The U.S. Congress runs on wink-wink arrangements and campaign contributions. So perhaps it's no surprise that the payday loan industry — the $46 billion-a-year business that keeps many low-income Americans locked in a desperate financial arrangement in order to pay their bills — is trying to grease the palms of legislators.

What is surprising is that 11 members of Congress are being accused of accepting cash in exchange for beneficial legislation and votes — i.e., bribes.  One of South Florida's biggest congressional Democratic players has been targeted by these allegations — Congressman Alcee Hastings. 

As first reported by our pals over at the Florida Bulldog, this week, the D.C.-based Campaign for Accountability mailed a letter to the Office of Congressional Ethics requesting an investigation into the lawmakers on whether they broke "House and criminal law." Hastings, whose district includes Broward and a swath of Palm Beach, is one of two Democrats to make the list. 

The specifics: payday execs and PACs have hosed down certain members of Congress with money. According to a report released last week by, 11 members of Congress received contributions from industry players and then sponsored legislation that would benefit the payday loan business. Sure, industries frequently donate funds to legislators whom they hope will support their ideals — but in this case, the CfA alleges, the timing indicates that the legislators' actions were the direct result of contributions. Tit for tat. 

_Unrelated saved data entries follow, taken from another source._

(** ** Results

    [Result<T, E>] with [?] as monadic bind. *)
Inductive result (E A : Type) : Type :=
| Ok (a : A)
| Err (e : E).
Arguments Ok {E A} a.
Arguments Err {E A} e.

Global Instance result_ret {E} : MRet (result E) := λ A, Ok.
Global Instance result_bind {E} : MBind (result E) := λ A B f m,
  match m with Ok a => f a | Err e => Err e end.
Global Instance result_fmap {E} : FMap (result E) := λ A B f m,
  match m with Ok a => Ok (f a) | Err e => Err e end.

Global Instance result_eq_decision {E A} `{EqDecision E, EqDecision A} :
  EqDecision (result E A).
Proof. solve_decision. Defined.

Definition ok_or {E A} (o : option A) (e : E) : result E A :=
  match o with Some a => Ok a | None => Err e end.

Definition map_err {E F A} (f : E → F) (r : result E A) : result F A :=
  match r with Ok a => Ok a | Err e => Err (f e) end.

Definition is_ok {E A} (r : result E A) : bool :=
  match r with Ok _ => true | Err _ => false end.

Definition result_to_option {E A} (r : result E A) : option A :=
  match r with Ok a => Some a | Err _ => None end.

(** [if c { return Err(e) }]. *)
Definition ensure {E} (c : bool) (e : E) : result E () :=
  if c then Ok () else Err e.

(** ** Iterator adapters *)

(** [iter().find(p)], [iter().any(p)], [iter().position(p)]. *)
Fixpoint find_first {A} (p : A → bool) (l : list A) : option A :=
  match l with
  | [] => None
  | x :: l' => if p x then Some x else find_first p l'
  end.

Fixpoint position {A} (p : A → bool) (l : list A) : option nat :=
  match l with
  | [] => None
  | x :: l' => if p x then Some 0 else S <$> position p l'
  end.

(** [if let Some(x) = v.iter_mut().find(p) { *x = g(x) }]. *)
Fixpoint update_first {A} (p : A → bool) (g : A → A) (l : list A) : list A :=
  match l with
  | [] => []
  | x :: l' => if p x then g x :: l' else x :: update_first p g l'
  end.

(** [min_by_key]: the first of the elements with the least key, with its index. *)
Fixpoint min_by_key {A} (key : A → N) (l : list A) : option (nat * A) :=
  match l with
  | [] => None
  | x :: l' =>
      match min_by_key key l' with
      | Some (i, y) => if key y <? key x then Some (S i, y) else Some (0%nat, x)
      | None => Some (0%nat, x)
      end
  end%N.

(** [slice::chunks(n)] for [0 < n]: fuel is the length of the list. *)
Fixpoint chunks_fuel {A} (fuel n : nat) (l : list A) : list (list A) :=
  match fuel, l with
  | O, _ | _, [] => []
  | S fuel', _ => take n l :: chunks_fuel fuel' n (drop n l)
  end.
Definition chunks {A} (n : nat) (l : list A) : list (list A) :=
  chunks_fuel (length l) n l.

(** A stable sort, as [Vec::sort_by] and [Vec::sort]. *)
Fixpoint insert_sorted {A} (le : A → A → bool) (x : A) (l : list A) : list A :=
  match l with
  | [] => [x]
  | y :: l' => if le x y then x :: l else y :: insert_sorted le x l'
  end.
Definition isort {A} (le : A → A → bool) (l : list A) : list A :=
  foldr (insert_sorted le) [] l.

(** Lexicographic order, as the [Ord] of arrays, [Vec], [String] and tuples. *)
Fixpoint lex_leb {A} (ltb eqb : A → A → bool) (l k : list A) : bool :=
  match l, k with
  | [], _ => true
  | _ :: _, [] => false
  | x :: l', y :: k' => ltb x y || (eqb x y && lex_leb ltb eqb l' k')
  end.

Definition byte_ltb (a b : byte) : bool := (Byte.to_N a <? Byte.to_N b)%N.
Definition byte_eqb (a b : byte) : bool := bool_decide (a = b).
Definition bytes_leb (a b : bytes) : bool := lex_leb byte_ltb byte_eqb a b.
Definition string_leb (a b : string) : bool := bytes_leb (as_bytes a) (as_bytes b).

(** The iteration order of a [DashMap] or [HashMap] is not specified: code that depends
    on it takes the order as a parameter, of which only the elements are known. *)
Class MapIter (K A : Type) `{Countable K} := map_iter : gmap K A → list (K * A).
Class MapIterLaws (K A : Type) `{MapIter K A} : Prop :=
  map_iter_perm : ∀ m : gmap K A, map_iter m ≡ₚ map_to_list m.

(** A list tested for membership with [contains]. *)
Definition contains {A} `{EqDecision A} (x : A) (l : list A) : bool :=
  bool_decide (x ∈ l).

(** ** Automation *)

Create HintDb synergos.

(** Case analysis on the guards of a translated function, innermost first. *)
Ltac split_guard :=
  match goal with
  | H : context [match ?c with _ => _ end] |- _ =>
      lazymatch c with context [match _ with _ => _ end] => fail | _ =>
      destruct c eqn:? end
  | |- context [match ?c with _ => _ end] =>
      lazymatch c with context [match _ with _ => _ end] => fail | _ =>
      destruct c eqn:? end
  end.

Ltac inv_result := repeat (split_guard; simplify_eq/=).

(** Turns boolean tests of the code into the propositions they decide. *)
Ltac bool_to_prop :=
  repeat match goal with
  | H : (_ && _) = true |- _ => apply andb_true_iff in H as [? ?]
  | H : (_ || _) = false |- _ => apply orb_false_iff in H as [? ?]
  | H : (_ && _) = false |- _ => apply andb_false_iff in H
  | H : (_ || _) = true |- _ => apply orb_true_iff in H
  | H : negb _ = true |- _ => apply negb_true_iff in H
  | H : negb _ = false |- _ => apply negb_false_iff in H
  | H : (_ <=? _)%N = true |- _ => apply N.leb_le in H
  | H : (_ <=? _)%N = false |- _ => apply N.leb_gt in H
  | H : (_ <? _)%N = true |- _ => apply N.ltb_lt in H
  | H : (_ <? _)%N = false |- _ => apply N.ltb_ge in H
  | H : (_ =? _)%N = true |- _ => apply N.eqb_eq in H
  | H : (_ =? _)%N = false |- _ => apply N.eqb_neq in H
  | H : (_ <=? _)%nat = true |- _ => apply Nat.leb_le in H
  | H : (_ <=? _)%nat = false |- _ => apply Nat.leb_gt in H
  | H : (_ <? _)%nat = true |- _ => apply Nat.ltb_lt in H
  | H : (_ <? _)%nat = false |- _ => apply Nat.ltb_ge in H
  | H : (_ =? _)%nat = true |- _ => apply Nat.eqb_eq in H
  | H : (_ =? _)%nat = false |- _ => apply Nat.eqb_neq in H
  | H : bool_decide _ = true |- _ => apply bool_decide_eq_true_1 in H
  | H : bool_decide _ = false |- _ => apply bool_decide_eq_false_1 in H
  end.

(** ** Lemmas on bytes and integers *)

Lemma byte_of_N_to_N (x : N) : Byte.to_N (byte_of_N x) = (x mod 256)%N.
Proof.
  unfold byte_of_N. assert (Hlt : (x mod 256 < 256)%N) by (apply N.mod_lt; lia).
  destruct (Byte.of_N (x mod 256)) as [b|] eqn:E.
  - by apply Byte.to_of_N in E.
  - apply Byte.of_N_None_iff in E. lia.
Qed.

Lemma byte_to_N_inj (a b : byte) : Byte.to_N a = Byte.to_N b → a = b.
Proof.
  intros H. apply (f_equal Byte.of_N) in H. rw !Byte.of_to_N in H. by injection H.
Qed.

Lemma byte_to_N_lt (b : byte) : (Byte.to_N b < 256)%N.
Proof. pose proof (Byte.to_N_bounded b). lia. Qed.

Lemma length_le_bytes w x : length (le_bytes w x) = w.
Proof. revert x. induction w as [|w IH]; intros x; [done|]. by rw /= IH. Qed.

Lemma length_be_bytes w x : length (be_bytes w x) = w.
Proof. unfold be_bytes. by rw length_reverse length_le_bytes. Qed.

Lemma of_le_bytes_le_bytes w x :
  of_le_bytes (le_bytes w x) = (x mod 256 ^ N.of_nat w)%N.
Proof.
  revert x. induction w as [|w IH]; intros x.
  - rw /= N.mod_1_r //.
  - cbn [le_bytes of_le_bytes]. rw IH byte_of_N_to_N.
    rw Nat2N.inj_succ N.pow_succ_r'.
    rw (N.Div0.mod_mul_r x 256). lia.
Qed.

Lemma le_bytes_inj w x y :
  (x < 256 ^ N.of_nat w)%N → (y < 256 ^ N.of_nat w)%N →
  le_bytes w x = le_bytes w y → x = y.
Proof.
  intros Hx Hy H. apply (f_equal of_le_bytes) in H.
  rw !of_le_bytes_le_bytes !N.mod_small // in H.
Qed.

Lemma of_be_bytes_be_bytes w x :
  (x < 256 ^ N.of_nat w)%N → of_be_bytes (be_bytes w x) = x.
Proof.
  intros Hx. unfold of_be_bytes, be_bytes.
  rw reverse_involutive of_le_bytes_le_bytes N.mod_small //.
Qed.

Global Opaque le_bytes of_le_bytes byte_of_N.

Lemma as_bytes_inj s t : as_bytes s = as_bytes t → s = t.
Proof.
  intros H. apply (f_equal String.string_of_list_byte) in H.
  unfold as_bytes in H. by rw !String.string_of_list_byte_of_string in H.
Qed.

Lemma string_app_assoc (s t u : string) : (s +:+ t) +:+ u = s +:+ (t +:+ u).
Proof.
  induction s as [|c s IH]; [done|].
  change (String.String c ((s +:+ t) +:+ u) = String.String c (s +:+ t +:+ u)). by f_equal.
Qed.

Lemma string_app_inj_l (s t u : string) : s +:+ t = s +:+ u → t = u.
Proof. apply (inj (String.app s)). Qed.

"The payday lending industry preys on some of the most vulnerable members of our society, deliberately plunging them into a cycle of debt in order to reap high profits," Campaign for Accountability Executive Director Anne L. Weismann wrote in the letter. "The idea that members of Congress are trading the power of their offices to help unscrupulous payday lenders avoid badly needed oversight and regulation in return for campaign contributions undermines public confidence in the institution as a whole." 

The report states that between 2011 and 2015, Hastings — a 23-year vet of the House — received $38,500 from the payday industry. In the letter to Office of Congressional Ethics, the Campaign for Accountability's letter spotlights two specific instances where the timing of payday-linked contributions and Hastings' sponsorship of bills appears problematic. 

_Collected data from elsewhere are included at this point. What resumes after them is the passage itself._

(* ===== verification/Crypto.v ===== *)
(** * Third-party primitives

    The crates the sources call and do not contain: [blake3], [crc32fast], [hex],
    [ed25519-dalek], [argon2], [aes-gcm] and the serde codecs ([rmp_serde],
    [serde_json]).  Each is a class of operations, and a second class of laws that
    states only documented behaviour: lengths of digests and signatures, that a
    signature made with a key verifies under its public key, that decryption inverts
    encryption, that decoding inverts encoding.  Collision resistance is never a law
    (no fixed-length digest is injective): a theorem that needs it names the two
    messages that must not collide.

    The module [Toy] instantiates every class with small computable functions that
    satisfy the laws; the witnesses of the properties run on them. *)

From S2P Require Import Prelude.

(** [blake3::hash] and the streaming [blake3::Hasher] (one digest of the
    concatenation of the updates). *)
Class Blake3 := blake3 : bytes → bytes.
Class Blake3Laws `{Blake3} : Prop := blake3_length : ∀ m, length (blake3 m) = 32.

(** [crc32fast::hash] / [crc32fast::Hasher]. *)
Class Crc32 := crc32 : bytes → N.
Class Crc32Laws `{Crc32} : Prop := crc32_u32 : ∀ m, is_u32 (crc32 m).

(** [u8::is_ascii_hexdigit]. *)
Definition is_ascii_hexdigit (b : byte) : bool :=
  let x := Byte.to_N b in
  ((48 <=? x) && (x <=? 57) || (65 <=? x) && (x <=? 70) || (97 <=? x) && (x <=? 102))%N.

(** [hex::encode], [blake3::Hash::to_hex]. *)
Class Hex := hex_encode : bytes → string.
Class HexLaws `{Hex} : Prop := {
  hex_length : ∀ m, String.length (hex_encode m) = 2 * length m;
  hex_inj : ∀ m n, hex_encode m = hex_encode n → m = n;
  hex_digits : ∀ m, forallb is_ascii_hexdigit (as_bytes (hex_encode m)) = true;
}.

(** [ed25519_dalek]: [SigningKey::verifying_key], [Signer::sign] and
    [VerifyingKey::from_bytes] followed by [Verifier::verify]. *)
Class Ed25519 := {
  ed_public : bytes → bytes;
  ed_sign : bytes → bytes → bytes;
  ed_verify : bytes → bytes → bytes → bool;
}.
Class Ed25519Laws `{Ed25519} : Prop := {
  ed_public_length : ∀ sk, length sk = 32 → length (ed_public sk) = 32;
  ed_sign_length : ∀ sk m, length (ed_sign sk m) = 64;
  ed_verify_sign : ∀ sk m, length sk = 32 → ed_verify (ed_public sk) m (ed_sign sk m) = true;
}.

(** [Argon2::hash_password_into] (32-byte output) and AES-256-GCM with a detached
    key and nonce; [None] is the crate's error. *)
Class Sealing := {
  argon2 : bytes → bytes → option bytes;
  aes_gcm_encrypt : bytes → bytes → bytes → option bytes;
  aes_gcm_decrypt : bytes → bytes → bytes → option bytes;
}.
Class SealingLaws `{Sealing} : Prop := {
  aes_gcm_length : ∀ k n p c, aes_gcm_encrypt k n p = Some c → length c = length p + 16;
  aes_gcm_inverse : ∀ k n p c, aes_gcm_encrypt k n p = Some c → aes_gcm_decrypt k n c = Some p;
}.

(** A serde codec for one type: [to_vec] and [from_slice]. *)
Class Codec (A : Type) := {
  to_vec : A → option bytes;
  from_slice : bytes → option A;
}.
Class CodecLaws (A : Type) `{Codec A} : Prop :=
  from_slice_to_vec : ∀ (a : A) (b : bytes), to_vec a = Some b → from_slice b = Some a.

(** ** Instances for the witnesses *)
Module Toy.
(** The first 32 bytes, zero-padded. *)
Definition pad (n : nat) (m : bytes) : bytes := take n (m ++ replicate n x00).

Lemma length_pad n m : length (pad n m) = n.
Proof. unfold pad. rw length_take length_app length_replicate. lia. Qed.

(** A polynomial digest, written as eight little-endian bytes and padded. *)
Definition toy_blake3 : Blake3 := λ m,
  pad 32 (le_bytes 8 (foldl (λ acc b, (acc * 257 + Byte.to_N b + 1) mod 18446744073709551557) 7 m)%N).
Lemma toy_blake3_laws : @Blake3Laws toy_blake3.
Proof. intros m. apply length_pad. Qed.

Definition toy_crc32 : Crc32 := λ m, (foldr (λ b acc, Byte.to_N b + 31 * acc) 7 m mod 4294967296)%N.
Lemma toy_crc32_laws : @Crc32Laws toy_crc32.
Proof.
  intros m. unfold is_u32, crc32, toy_crc32.
  pose proof (N.mod_lt (foldr (λ b acc, Byte.to_N b + 31 * acc) 7 m)%N 4294967296).
  unfold u32_max. lia.
Qed.

Definition hex_digit (n : N) : Ascii.ascii :=
  Ascii.ascii_of_N (if n <? 10 then 48 + n else 87 + n)%N.

Fixpoint toy_hex_encode (m : bytes) : string :=
  match m with
  | [] => ""
  | b :: m' => String.String (hex_digit (Byte.to_N b / 16))
                 (String.String (hex_digit (Byte.to_N b mod 16)) (toy_hex_encode m'))
  end.
Definition toy_hex : Hex := toy_hex_encode.

Lemma hex_digit_inj a b : (a < 16)%N → (b < 16)%N → hex_digit a = hex_digit b → a = b.
Proof.
  intros Ha Hb. unfold hex_digit. intros H. apply (f_equal Ascii.N_of_ascii) in H.
  rw !Ascii.N_ascii_embedding in H; destruct (a <? 10)%N eqn:?, (b <? 10)%N eqn:?;
    bool_to_prop; lia.
Qed.

Lemma hex_digit_is_hex n : (n < 16)%N → is_ascii_hexdigit (Ascii.byte_of_ascii (hex_digit n)) = true.
Proof.
  intros Hn. assert (Hall : forallb (λ k, is_ascii_hexdigit (Ascii.byte_of_ascii (hex_digit (N.of_nat k))))
    (seq 0 16) = true) by by vm_compute.
  rw forallb_forall in Hall. rw -(N2Nat.id n). apply Hall, in_seq. lia.
Qed.

Lemma toy_hex_laws : @HexLaws toy_hex.
Proof.
  split; unfold hex_encode, toy_hex.
  - intros m. induction m as [|b m IH]; simpl; [done|]. rw IH. lia.
  - intros m. induction m as [|a m IH]; intros [|b n]; simpl; try done.
    intros [= H1 H2 H3]. f_equal; [|auto]. apply byte_to_N_inj.
    pose proof (byte_to_N_lt a). pose proof (byte_to_N_lt b).
    apply hex_digit_inj in H1; [|apply N.Div0.div_lt_upper_bound; lia..].
    apply hex_digit_inj in H2; [|apply N.mod_lt; lia..].
    rw (N.div_mod' (Byte.to_N a) 16) (N.div_mod' (Byte.to_N b) 16) H1 H2 //.
  - intros m. induction m as [|b m IH]; [done|]. cbn [toy_hex_encode].
    change (as_bytes (String.String ?c (String.String ?d ?s)))
      with (Ascii.byte_of_ascii c :: Ascii.byte_of_ascii d :: as_bytes s).
    cbn [forallb]. pose proof (byte_to_N_lt b).
    rw !hex_digit_is_hex //; [apply N.Div0.div_lt_upper_bound; lia|apply N.mod_lt; lia].
Qed.

Definition toy_ed25519 : Ed25519 := {|
  ed_public sk := sk;
  ed_sign sk m := pad 32 sk ++ pad 32 m;
  ed_verify pk m s := bool_decide (s = pad 32 pk ++ pad 32 m);
|}.
Lemma toy_ed25519_laws : @Ed25519Laws toy_ed25519.
Proof.
  split; simpl; [done| |].
  - intros sk m. by rw length_app !length_pad.
  - intros sk m _. by apply bool_decide_eq_true_2.
Qed.

Definition toy_sealing : Sealing := {|
  argon2 pw salt := Some (pad 32 (pw ++ salt));
  aes_gcm_encrypt k n p := Some (p ++ pad 16 k);
  aes_gcm_decrypt k n c :=
    if bool_decide (drop (length c - 16) c = pad 16 k) then Some (take (length c - 16) c) else None;
|}.
Lemma toy_sealing_laws : @SealingLaws toy_sealing.
Proof.
  split; simpl; intros k n p c [= <-]; rw length_app length_pad //.
  replace (length p + 16 - 16)%nat with (length p) by lia.
  rw drop_app_length take_app_length bool_decide_eq_true_2 //.
Qed.

(** A codec for any countable type: the little-endian bytes of its code. *)
Fixpoint n_bytes (fuel : nat) (n : N) : bytes :=
  match fuel with
  | O => []
  | S fuel => if (n =? 0)%N then [] else byte_of_N (N.land n 255) :: n_bytes fuel (N.shiftr n 8)
  end.
Definition pos_bytes (p : positive) : bytes := n_bytes (Pos.size_nat p) (N.pos p).
Definition bytes_pos (b : bytes) : positive :=
  match of_le_bytes b with N.pos p => p | N0 => 1%positive end.

Lemma of_le_bytes_cons b l : of_le_bytes (b :: l) = (Byte.to_N b + 256 * of_le_bytes l)%N.
Proof. reflexivity. Qed.

Lemma n_bytes_inv fuel n : (n < 2 ^ N.of_nat fuel)%N → of_le_bytes (n_bytes fuel n) = n.
Proof.
  revert n. induction fuel as [|fuel IH]; intros n Hn; cbn [n_bytes].
  { change (N.of_nat 0) with 0%N in Hn. rw N.pow_0_r in Hn. assert (n = 0%N) as -> by lia. reflexivity. }
  destruct (n =? 0)%N eqn:E; bool_to_prop; [by subst n|].
  rw of_le_bytes_cons byte_of_N_to_N IH.
  - rw N.shiftr_div_pow2. change (2 ^ 8)%N with 256%N.
    apply N.Div0.div_lt_upper_bound. rw Nat2N.inj_succ N.pow_succ_r' in Hn. lia.
  - rw N.shiftr_div_pow2 (N.land_ones n 8). change (2 ^ 8)%N with 256%N.
    rw N.Div0.mod_mod. pose proof (N.div_mod' n 256). lia.
Qed.

Lemma bytes_pos_bytes p : bytes_pos (pos_bytes p) = p.
Proof.
  unfold bytes_pos, pos_bytes. rw n_bytes_inv //.
  assert (Hs : (N.pos p < 2 ^ N.of_nat (Pos.size_nat p))%N); [|done].
  induction p as [p IH|p IH|]; cbn [Pos.size_nat]; [| |done];
    rw Nat2N.inj_succ N.pow_succ_r'; lia.
Qed.

Definition countable_codec {A} `{Countable A} : Codec A := {|
  to_vec a := Some (pos_bytes (encode a));
  from_slice b := decode (bytes_pos b);
|}.
Lemma countable_codec_laws {A} `{Countable A} : @CodecLaws A countable_codec.
Proof. intros a b. simpl. intros [= <-]. by rw bytes_pos_bytes decode_encode. Qed.

(** A codec for the values of a list: the position as one byte. *)
Fixpoint position {A} `{EqDecision A} (a : A) (l : list A) : option nat :=
  match l with
  | [] => None
  | x :: l' => if bool_decide (x = a) then Some 0 else S <$> position a l'
  end.
Definition table_codec {A} `{EqDecision A} (l : list A) : Codec A := {|
  to_vec a := n ← position a l; if (n <? 256)%nat then Some [byte_of_N (N.of_nat n)] else None;
  from_slice b := match b with [x] => l !! N.to_nat (Byte.to_N x) | _ => None end;
|}.

Lemma position_lookup {A} `{EqDecision A} (a : A) l n : position a l = Some n → l !! n = Some a.
Proof.
  revert n. induction l as [|x l IH]; intros n; cbn [position]; [done|]. case_bool_decide as E.
  - intros [= <-]. by rw E.
  - intros (m & Hm & ->)%fmap_Some. by apply IH.
Qed.

Lemma table_codec_laws {A} `{EqDecision A} (l : list A) : @CodecLaws A (table_codec l).
Proof.
  intros a b (n & Hn & Hb)%bind_Some. destruct (Nat.ltb_spec n 256); [|done]. injection Hb as <-.
  cbn [from_slice table_codec]. rw byte_of_N_to_N N.mod_small; [lia|]. rw Nat2N.id. by apply position_lookup.
Qed.
End Toy.

#[export] Hint Rewrite @blake3_length using typeclasses eauto : synergos.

In May 2013, Hastings co-sponsored a House bill that would have allowed payday lenders to duck regulation from the Consumer Financial Protection Bureau. Two months earlier, Hastings had received a check for $2,500 from Ian MacKechnie, an executive at payday lender Amscot Financial. In June, MacKechnie have Hastings another contribution, this time for $500, according to the letter. 

In the summer of 2014, Hastings received $2,500 from a payday lending PAC called Cash American International Inc. Three weeks later, on July 10, 2014, Hastings co-sponsored a House bill that would have put the kibosh on a Department of Justice probe looking at banks and their links to shady payday lending activity. 

On Tuesday, New Times reached out to Hastings' D.C. office for comment. We haven't heard back, but we'll update this post if necessary.